Collected data:
(* ===== verification/CacheFifo.v ===== *)
(** * The cache as a queue, and its adoption of an older one

    A run of cache operations is a run of an abstract FIFO ([sqlite_refines_fifo]),
    a cache an older install left behind is moved over in order and without loss
    ([adopt_moves]), and an in-memory disk on which both can be run. *)

From S2P Require Import Prelude F64 Model Source Wire Cache.
Import Sample.
Local Open Scope Z_scope.

(** ** The abstract queue *)

(** What the batcher does with a cache: append, read the front, forget a prefix
    of what it read, count. *)
Inductive op :=
  | OpAppend (fs : list Sample)
  | OpOldest (n : nat)
  | OpDrain (n k : nat)
  | OpCount.

Inductive answer :=
  | AStored (n : nat)
  | AFrames (l : list Sample)
  | ACount (n : Z)
  | AFailed.

(** The queue of samples, oldest first. A failed operation does nothing. *)
Inductive fifo_step : op → list Sample → answer → list Sample → Prop :=
  | fifo_append fs q : fifo_step (OpAppend fs) q (AStored (length fs)) (q ++ fs)
  | fifo_oldest n q : fifo_step (OpOldest n) q (AFrames (take n q)) q
  | fifo_drain n k q :
      fifo_step (OpDrain n k) q (AFrames (take (k `min` n) q)) (drop (k `min` n) q)
  | fifo_count q : fifo_step OpCount q (ACount (Z.of_nat (length q))) q
  | fifo_failed o q : fifo_step o q AFailed q.

Inductive fifo_run : list op → list Sample → list answer → list Sample → Prop :=
  | fifo_nil q : fifo_run [] q [] q
  | fifo_cons o os q a q1 as_ q' :
      fifo_step o q a q1 → fifo_run os q1 as_ q' → fifo_run (o :: os) q (a :: as_) q'.

Section Fifo.
Context {C : Type} `{FrameCacheLaws C}.

Definition exec (o : op) (c : C) : answer * C :=
  match o with
  | OpAppend fs =>
      match append fs c with (Ok n, c') => (AStored n, c') | (Err _, c') => (AFailed, c') end
  | OpOldest n =>
      match oldest n c with
      | (Ok l, c') => (AFrames (sample <$> l), c')
      | (Err _, c') => (AFailed, c')
      end
  | OpDrain n k =>
      match oldest n c with
      | (Ok l, c1) =>
          match remove (take k l) c1 with
          | (Ok _, c') => (AFrames (sample <$> take k l), c')
          | (Err _, c') => (AFailed, c')
          end
      | (Err _, c') => (AFailed, c')
      end
  | OpCount =>
      match count c with (Ok n, c') => (ACount n, c') | (Err _, c') => (AFailed, c') end
  end.

Fixpoint exec_all (os : list op) (c : C) : list answer * C :=
  match os with
  | [] => ([], c)
  | o :: os => let '(a, c1) := exec o c in let '(l, c') := exec_all os c1 in (a :: l, c')
  end.

Definition op_storable (o : op) : bool :=
  match o with OpAppend fs => forallb storable fs | _ => true end.

Definition samples (c : C) : list Sample := sample <$> contents c.

(** Forgetting the first [k] of what [oldest] returned drops them. *)
Lemma remove_front c n k l r c' :
  cache_ok c → l = take n (contents c) → remove (take k l) c = (r, c') →
  cache_ok c' ∧
  match r with
  | Ok _ => contents c' = drop (k `min` n) (contents c)
  | Err _ => contents c' = contents c
  end.
Proof.
  intros Hok -> Hr. destruct (remove_spec _ _ _ _ Hok Hr) as [Hok' Hc]. split; [done|].
  destruct r; [|done]. rewrite Hc, take_take. apply filter_drop_keys. by apply contents_nodup.
Qed.

Lemma exec_refines o c a c' :
  cache_ok c → op_storable o = true → exec o c = (a, c') →
  cache_ok c' ∧ fifo_step o (samples c) a (samples c').
Proof.
  intros Hok Hs He. unfold samples. destruct o as [fs|n|n k|]; simpl in *.
  - destruct (append fs c) as [r c1] eqn:Ha.
    assert (Hfs : Forall (λ s, storable s = true) fs)
      by (apply Forall_forall; intros s; by apply forallb_elem).
    destruct (append_spec _ _ _ _ Hok Hfs Ha) as [Hok' Hr].
    destruct r; simplify_eq; split; try done.
    + destruct Hr as [-> (new & -> & Hnew)]. rewrite fmap_app, Hnew. constructor.
    + rewrite Hr. constructor.
  - destruct (oldest n c) as [r c1] eqn:Ho.
    destruct (oldest_spec _ _ _ _ Hok Ho) as [-> Hr].
    destruct r; simplify_eq; split; try done; [|constructor].
    rewrite fmap_take. constructor.
  - destruct (oldest n c) as [r c1] eqn:Ho.
    destruct (oldest_spec _ _ _ _ Hok Ho) as [-> Hr].
    destruct r as [l|]; [|simplify_eq; split; [done|constructor]].
    destruct (remove (take k l) c) as [r2 c2] eqn:Hrm.
    destruct (remove_front _ _ _ _ _ _ Hok Hr Hrm) as [Hok' Hc].
    destruct r2; simplify_eq; split; try done; rewrite Hc.
    + rewrite take_take, fmap_take, fmap_drop. constructor.
    + constructor.
  - destruct (count c) as [r c1] eqn:Hco.
    destruct (count_spec _ _ _ Hok Hco) as [-> Hr].
    destruct r; simplify_eq; split; try done; [|constructor].
    rewrite <-(length_fmap sample). constructor.
Qed.

Lemma exec_all_refines os c as_ c' :
  cache_ok c → forallb op_storable os = true → exec_all os c = (as_, c') →
  cache_ok c' ∧ fifo_run os (samples c) as_ (samples c').
Proof.
  revert c as_; induction os as [|o os IH]; intros c as_ Hok Hs He.
  { simplify_eq/=. split; [done|constructor]. }
  cbn [exec_all forallb] in *. apply andb_true_iff in Hs as [Ho Hos].
  destruct (exec o c) as [a c1] eqn:Hex. destruct (exec_all os c1) as [l c2] eqn:Hall.
  simplify_eq. destruct (exec_refines _ _ _ _ Hok Ho Hex) as [Hok1 Hstep].
  destruct (IH _ _ Hok1 Hos Hall) as [Hok2 Hrun]. split; [done|]. by econstructor.
Qed.
End Fifo.

(** C4: any sequence of operations on a [SqliteCache], failures included, is a
    run of the abstract queue: frames come back unchanged and in the order they
    were appended, what was forgotten was the front, and the count is what waits. *)
Theorem sqlite_refines_fifo `{CanLaws} `{CacheLib} `{SqliteLaws}
    (os : list op) (s : CacheState) (as_ : list answer) (s' : CacheState) :
  sqlite_ok s → forallb op_storable os = true → exec_all os s = (as_, s') →
  sqlite_ok s' ∧ fifo_run os (samples s) as_ (samples s').
Proof. exact (exec_all_refines (C := CacheState) os s as_ s'). Qed.

(** ** Adopting an older cache *)

Section Adopt.
Context `{CanLaws} `{CacheLib} `{SqliteLaws}.

(** The frames on disk at a path, whoever has it open. *)
Definition samples_at (w : World) (p : Path) : list Sample :=
  match table w p with Some rs => sample <$> contents_of rs | None => [] end.

(** A cache on its own file. *)
Definition on_file (c : SqliteCache) (w : World) : Prop :=
  conn c = OnFile (path c) ∧ sqlite_ok (c, w).

Lemma on_file_samples c w :
  on_file c w → sample <$> sqlite_contents (c, w) = samples_at w (path c).
Proof.
  intros [Hc _]. unfold samples_at, sqlite_contents. rewrite Hc; simpl.
  by destruct (table w (path c)).
Qed.

(** An append or a removal touches its own file only, and the cache stays on it. *)
Lemma append_frame c w fs r c' w' :
  sqlite_append fs (c, w) = (r, (c', w')) → conn c = OnFile (path c) →
  conn c' = conn c ∧ path c' = path c ∧ ∀ q, q ≠ path c → table w' q = table w q.
Proof.
  intros Ha Hc. unfold sqlite_append in Ha. destruct fs as [|f fs]; [by injection Ha as <- <- <-|].
  unfold mbind, io_bind, self, on_world in Ha.
  destruct (db_insert _ _ w) as [[u|e] w1] eqn:Hi; pose proof (insert_law _ _ _ _ _ Hi) as Hl;
    injection Ha as <- <- <-; split_and!; try done; intros q Hq; try apply Hl.
  destruct Hl as (p & rs & new & Hp & _ & _ & ->). rewrite decide_False; congruence.
Qed.

Lemma remove_frame c w l r c' w' :
  sqlite_remove l (c, w) = (r, (c', w')) → conn c = OnFile (path c) →
  conn c' = conn c ∧ path c' = path c ∧ ∀ q, q ≠ path c → table w' q = table w q.
Proof.
  intros Ha Hc. unfold sqlite_remove in Ha. destruct l as [|f l]; [by injection Ha as <- <- <-|].
  unfold mbind, io_bind, self, on_world in Ha.
  destruct (db_delete _ _ w) as [[u|e] w1] eqn:Hi; pose proof (delete_law _ _ _ _ _ Hi) as Hl;
    injection Ha as <- <- <-; split_and!; try done; intros q Hq; try apply Hl.
  destruct Hl as (p & rs & Hp & _ & _ & ->). rewrite decide_False; congruence.
Qed.

Lemma on_file_other c w w' :
  on_file c w → table w' (path c) = table w (path c) → on_file c w'.
Proof. intros [Hc Hok] Ht. split; [done|]. unfold sqlite_ok in *. rewrite Hc in *. by rewrite Ht. Qed.

Lemma sqlite_remove_front s n k r s' :
  sqlite_ok s → sqlite_remove (take k (take n (sqlite_contents s))) s = (r, s') →
  sqlite_ok s' ∧
  match r with
  | Ok _ => sqlite_contents s' = drop (k `min` n) (sqlite_contents s)
  | Err _ => sqlite_contents s' = sqlite_contents s
  end.
Proof.
  intros Hok Hr.
  exact (remove_front (H0 := sqlite_frame_cache_laws) s n k _ r s' Hok eq_refl Hr).
Qed.

(** What the copy has done so far: [m] frames arrived, [k] of them have left,
    nothing else on disk changed. *)
Definition moved_so_far (to_ from : Path) (w w' : World) (m k : nat) : Prop :=
  (k ≤ m ≤ length (samples_at w from))%nat ∧
  samples_at w' to_ = samples_at w to_ ++ take m (samples_at w from) ∧
  samples_at w' from = drop k (samples_at w from).

Lemma on_other_inv {A} old (m : io CacheState CacheError A) c w r s' :
  on_other old m (c, w) = (r, s') →
  ∃ r1 old' w', m (old, w) = (r1, (old', w')) ∧ s' = (c, w') ∧
    r = match r1 with Ok a => Ok (a, old') | Err e => Err e end.
Proof.
  unfold on_other. destruct (m (old, w)) as [[a|e] [old' w']]; intros [= <- <-]; by eexists _, _, _.
Qed.

Lemma moved_none p q w : moved_so_far p q w w 0 0.
Proof. unfold moved_so_far. rewrite take_0, drop_0, app_nil_r. split_and!; done || lia. Qed.

(** A batch of [n] that arrived and left, then the rest of the loop. *)
Lemma moved_trans p q w w1 w2 n m k :
  (n ≤ length (samples_at w q))%nat →
  moved_so_far p q w w1 n n → moved_so_far p q w1 w2 m k →
  moved_so_far p q w w2 (n + m) (n + k).
Proof.
  intros Hn (_ & Hc1 & Ho1) ([Hkm Hm] & Hc2 & Ho2). rewrite Ho1, length_drop in Hm.
  split; [lia|]. split.
  - rewrite Hc2, Hc1, Ho1, <-app_assoc. f_equal. by rewrite take_take_drop.
  - by rewrite Ho2, Ho1, drop_drop.
Qed.

(** One pass of the loop: a batch read from [old], appended, and removed. *)
Lemma adopt_pass c old w batch r1 c1 w1 :
  on_file c w → on_file old w → path c ≠ path old →
  batch = take ADOPT_BATCH (sqlite_contents (old, w)) →
  sqlite_append (sample <$> batch) (c, w) = (r1, (c1, w1)) →
  on_file c1 w1 ∧ path c1 = path c ∧ on_file old w1 ∧
  (is_ok r1 = false → moved_so_far (path c) (path old) w w1 0 0) ∧
  (is_ok r1 = true → moved_so_far (path c) (path old) w w1 (length batch) 0 ∧
    ∀ r2 old2 w2, sqlite_remove batch (old, w1) = (r2, (old2, w2)) →
      on_file c1 w2 ∧ on_file old2 w2 ∧ path old2 = path old ∧
      (is_ok r2 = false → moved_so_far (path c) (path old) w w2 (length batch) 0) ∧
      (is_ok r2 = true → moved_so_far (path c) (path old) w w2 (length batch) (length batch))).
Proof.
  intros Hc Ho Hne Hbatch Ha.
  pose proof (on_file_samples _ _ Hc) as Hsc. pose proof (on_file_samples _ _ Ho) as Hso.
  assert (Hst : Forall (λ s, row_storable s = true) (sample <$> batch)).
  { rewrite Hbatch. apply Forall_fmap, Forall_take. apply (sqlite_contents_storable _ (proj2 Ho)). }
  destruct (append_frame _ _ _ _ _ _ Ha (proj1 Hc)) as (Hconn & Hpath & Hfr).
  destruct (sqlite_append_spec _ _ _ _ (proj2 Hc) Hst Ha) as [Hok1 Hr1].
  assert (Hc1 : on_file c1 w1) by (split; [rewrite Hconn, Hpath; apply Hc|done]).
  assert (Ho1 : on_file old w1) by (apply (on_file_other old w); [done|by apply Hfr]).
  pose proof (on_file_samples _ _ Hc1) as Hsc1.
  assert (Holdw1 : samples_at w1 (path old) = samples_at w (path old))
    by (unfold samples_at; by rewrite Hfr).
  assert (Hlen : (length batch ≤ length (samples_at w (path old)))%nat)
    by (rewrite Hbatch, <-Hso, length_fmap, length_take; lia).
  assert (Hfront : sample <$> batch = take (length batch) (samples_at w (path old))).
  { rewrite <-Hso, <-fmap_take, Hbatch, length_take. f_equal.
    rewrite <-take_take. f_equal. symmetry. by apply take_ge. }
  split_and!; try done.
  - destruct r1; [done|]. intros _. unfold moved_so_far.
    rewrite take_0, drop_0, app_nil_r, Holdw1, <-Hpath, <-Hsc1, Hr1, Hpath. split_and!; done || lia.
  - destruct r1 as [n|]; [|done]. intros _. destruct Hr1 as [_ (new & Hnew & Hsn)].
    assert (Harr : samples_at w1 (path c) =
      samples_at w (path c) ++ take (length batch) (samples_at w (path old))).
    { rewrite <-Hpath, <-Hsc1, Hnew, fmap_app, Hsn, Hpath, Hsc. by f_equal. }
    split; [unfold moved_so_far; rewrite drop_0; split_and!; done || lia|].
    intros r2 old2 w2 Hrm.
    destruct (remove_frame _ _ _ _ _ _ Hrm (proj1 Ho1)) as (Hconn2 & Hpath2 & Hfr2).
    assert (Hold : sqlite_contents (old, w1) = sqlite_contents (old, w)).
    { unfold sqlite_contents. rewrite (proj1 Ho); simpl. by rewrite Hfr. }
    rewrite Hbatch, <-(take_ge (take _ _) (length batch)) in Hrm by by rewrite Hbatch.
    rewrite <-Hold in Hrm. destruct (sqlite_remove_front _ _ _ _ _ (proj2 Ho1) Hrm) as [Hok2 Hr2].
    assert (Hc2 : on_file c1 w2) by (apply (on_file_other c1 w1); [done|rewrite Hpath; auto]).
    assert (Ho2 : on_file old2 w2) by (split; [rewrite Hconn2, Hpath2; apply Ho|done]).
    pose proof (on_file_samples _ _ Ho2) as Hso2.
    assert (Harr2 : samples_at w2 (path c) = samples_at w1 (path c))
      by (unfold samples_at; by rewrite Hfr2).
    split_and!; try done; intros Hr; destruct r2; try done;
      unfold moved_so_far; rewrite Harr2, Harr, <-Hpath2, <-Hso2, Hr2, Hold, Hpath2.
    + rewrite drop_0, Hso. split_and!; done || lia.
    + rewrite fmap_drop, Hso. split_and!; try done. f_equal. rewrite Hbatch, length_take. lia.
Qed.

WHAT IS EXPECTED
Copy out every line of the data in which the word "operations" is found.

SOLUTION FOR THIS EXERCISE
    A run of cache operations is a run of an abstract FIFO ([sqlite_refines_fifo]),
(** C4: any sequence of operations on a [SqliteCache], failures included, is a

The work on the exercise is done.